A song by my friend Chris Zerbe seems appropriate. It's called Life Goes By. Robert Frost once said that the only thing he knew for certain about life is that it goes on. And overall, he is correct if you look at the big picture. Life, at least on our planet, is fecund and proliferative. On and on and on it goes. But that is very different from what Chris sings. He writes about an individual life, yours or mine. It passes as it goes on. And it goes by. 
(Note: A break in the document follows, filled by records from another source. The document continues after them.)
(** * SnapshotManager (src/main/generic/SnapshotManager.js)

    A shallow embedding of the snapshot registry of jungle-db: the objects it
    touches live in a heap indexed by references, so that the aliasing the
    JavaScript code relies on (one Snapshot object reachable from two
    registries, [this] stored in a field) is visible in the model. *)

From stdpp Require Import gmap strings list fin_maps.

(** ** Values and objects *)

(** Object identities. *)
Abbreviation ref := nat.

(** The JavaScript values the registry handles: primitives, error objects
    (by name) and references to heap objects. *)
Inductive value :=
  | VUndefined
  | VNull
  | VNum (n : Z)
  | VStr (s : string)
  | VError (name : string)
  | VObj (r : ref).

#[global] Instance value_eq_dec : EqDecision value.
Proof. solve_decision. Defined.

(** A pre-image kept by a snapshot: a value, or [None] for
    "the key did not exist". *)
Abbreviation Diff := (gmap string (option string)).

(** [new Snapshot(objectStore, backend)]: the two constructor arguments and
    the sparse diff.  The class itself is not part of SnapshotManager.js; the
    registry reads and writes the [_backend] field only. *)
Record Snapshot := mkSnapshot {
  _objectStore : value;
  _backend : value;
  _diff : Diff
}.

(** [class SnapshotManager]: its only field is the Set [_snapshots]. *)
Record SnapshotManager := mkSnapshotManager {
  _snapshots : list ref
}.

(** What the registry uses of a Transaction: the field [_snapshotManager]
    (line 54).  [tx_writes] is the write-set of the transaction: pairs of a
    key and its new value, [None] standing for a removal. *)
Record Transaction := mkTransaction {
  _snapshotManager : ref;
  tx_writes : list (string * option string)
}.

Inductive object :=
  | OSnapshot (s : Snapshot)
  | OSnapshotManager (m : SnapshotManager)
  | OTransaction (t : Transaction)
  | OOpaque.

Abbreviation heap := (gmap ref object).

(** A method either returns or throws. *)
Inductive completion (A : Type) :=
  | Return (a : A)
  | Throw (e : value).
Arguments Return {A} a.
Arguments Throw {A} e.

(** The error raised by the engine when a property of [undefined] is used or
    a non-iterable is iterated. *)
Definition TypeError : value := VError "TypeError"%string.

(** ** The JavaScript [Set] of object references

    Insertion ordered, no duplicates, membership by identity. *)
Module JSSet.

Definition has (x : ref) (s : list ref) : bool := bool_decide (x ∈ s).

(** [s.add(x)]: appends [x] unless it is already a member. *)
Definition add (x : ref) (s : list ref) : list ref :=
  if has x s then s else s ++ [x].

(** [s.delete(x)]: the set without [x], and whether [x] was a member. *)
Definition delete (x : ref) (s : list ref) : list ref * bool :=
  (filter (λ y, y ≠ x) s, has x s).

End JSSet.

(** ** Reading the heap *)

(** [m._snapshots], when [m] is a SnapshotManager. *)
Definition registry (h : heap) (m : ref) : option (list ref) :=
  match h !! m with
  | Some (OSnapshotManager sm) => Some (_snapshots sm)
  | _ => None
  end.

(** [s._backend], when [s] is a Snapshot. *)
Definition backend_of (h : heap) (s : ref) : option value :=
  match h !! s with
  | Some (OSnapshot sn) => Some (_backend sn)
  | _ => None
  end.

(** [s]'s diff, when [s] is a Snapshot. *)
Definition diff_of (h : heap) (s : ref) : option Diff :=
  match h !! s with
  | Some (OSnapshot sn) => Some (_diff sn)
  | _ => None
  end.

(** [tx instanceof Transaction]. *)
Definition instanceof_Transaction (h : heap) (tx : value) : bool :=
  match tx with
  | VObj r => match h !! r with Some (OTransaction _) => true | _ => false end
  | _ => false
  end.

(** [tx._snapshotManager._snapshots], the nested registry of a transaction. *)
Definition nested_registry (h : heap) (tx : value) : option (list ref) :=
  match tx with
  | VObj r =>
      match h !! r with
      | Some (OTransaction t) => registry h (_snapshotManager t)
      | _ => None
      end
  | _ => None
  end.

(** [o] owns the registry [m]: [o._snapshotManager === m]. *)
Definition owns (h : heap) (o m : ref) : Prop :=
  ∃ t, h !! o = Some (OTransaction t) ∧ _snapshotManager t = m.

(** ** The methods of SnapshotManager *)

(** [this._snapshots.add(x)] as a heap update. *)
Definition snapshots_add (x : ref) (o : object) : object :=
  match o with
  | OSnapshotManager m => OSnapshotManager (mkSnapshotManager (JSSet.add x (_snapshots m)))
  | _ => o
  end.

(** [snapshot._backend = b] as a heap update. *)
Definition set_backend (b : value) (o : object) : object :=
  match o with
  | OSnapshot s => OSnapshot (mkSnapshot (_objectStore s) b (_diff s))
  | _ => o
  end.

(** Lines 19-23. [new Snapshot] allocates a fresh object with an empty diff. *)
Definition createSnapshot (h : heap) (this : ref) (objectStore backend : value)
  : heap * completion ref :=
  let snapshot := fresh (dom h) in
  let h1 := <[snapshot := OSnapshot (mkSnapshot objectStore backend ∅)]> h in
  match registry h1 this with
  | Some _ => (alter (snapshots_add snapshot) this h1, Return snapshot)
  | None => (h1, Throw TypeError)
  end.

(** Lines 31-33. *)
Definition abortSnapshot (h : heap) (this : ref) (snapshot : ref)
  : heap * completion bool :=
  match registry h this with
  | Some own =>
      let '(rest, was_present) := JSSet.delete snapshot own in
      (<[this := OSnapshotManager (mkSnapshotManager rest)]> h, Return was_present)
  | None => (h, Throw TypeError)
  end.

(** One call [snapshot._apply(tx)]: the receiver and the argument. *)
Record call := mkCall {
  call_snapshot : ref;
  call_tx : value
}.

#[global] Instance call_eq_dec : EqDecision call.
Proof. solve_decision. Defined.

(** The body of the second loop (lines 55-56). *)
Definition adopt (this : ref) (h : heap) (snapshot : ref) : heap :=
  alter (snapshots_add snapshot) this (alter (set_backend (VObj this)) snapshot h).

(** What running the body of [applyTx] leaves behind: the heap, the calls
    [snapshot._apply(tx)] made, in order, and either the array
    [applications] handed to [Promise.all] (one promise per call) or the
    value thrown. *)
Record body_result := mkBody {
  b_heap : heap;
  b_calls : list call;
  b_completion : completion (list call)
}.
  We are, as the evidence suggests, given one shot at it. This is all we have and we do ourselves a disservice if we don't live as if every day, in fact every moment, is an unique opportunity to thrive and flourish in the possibilities randomly offered us. 

  The day fades and the sun sinks behind the trees. The fog has crept closer to shore, it might make it to the house yet. I walk back over to the beach to check on its progress. The water is calm and two surfers sit on their boards patiently waiting for a wave. Or more likely just enjoying the peace of being on the water on such a beautiful evening. 
  Back home I keep my purple fleece sweater on and I open all the windows to the cooling night air. The fog is getting closer and it brings with it the smells of wet sand, kelp and the unmistakable feint hint of tar so particular to this stretch shoreline. 
 A thoughtful friend brought by a bottle of Grenache the other night and I pop the cork, one of the more satisfying sounds of a well lived life, and pour a healthy glass. It has the definite characteristics of the Santa Ynez Valley. It is the only terroir that I can pick out after one sip. It is one more gentle reminder of harvest time. This being the month when the grapes are picked and the vines start to glow yellow and gold. 
  I put on Michelle Makarski and Keith Jarrett playing Bach sonatas for violin and piano. It is intense and delicate music that requires being attentive. And for a while I simply sip wine and focus on the music. 
 Later I fall asleep with wisps of mist drifting in my window.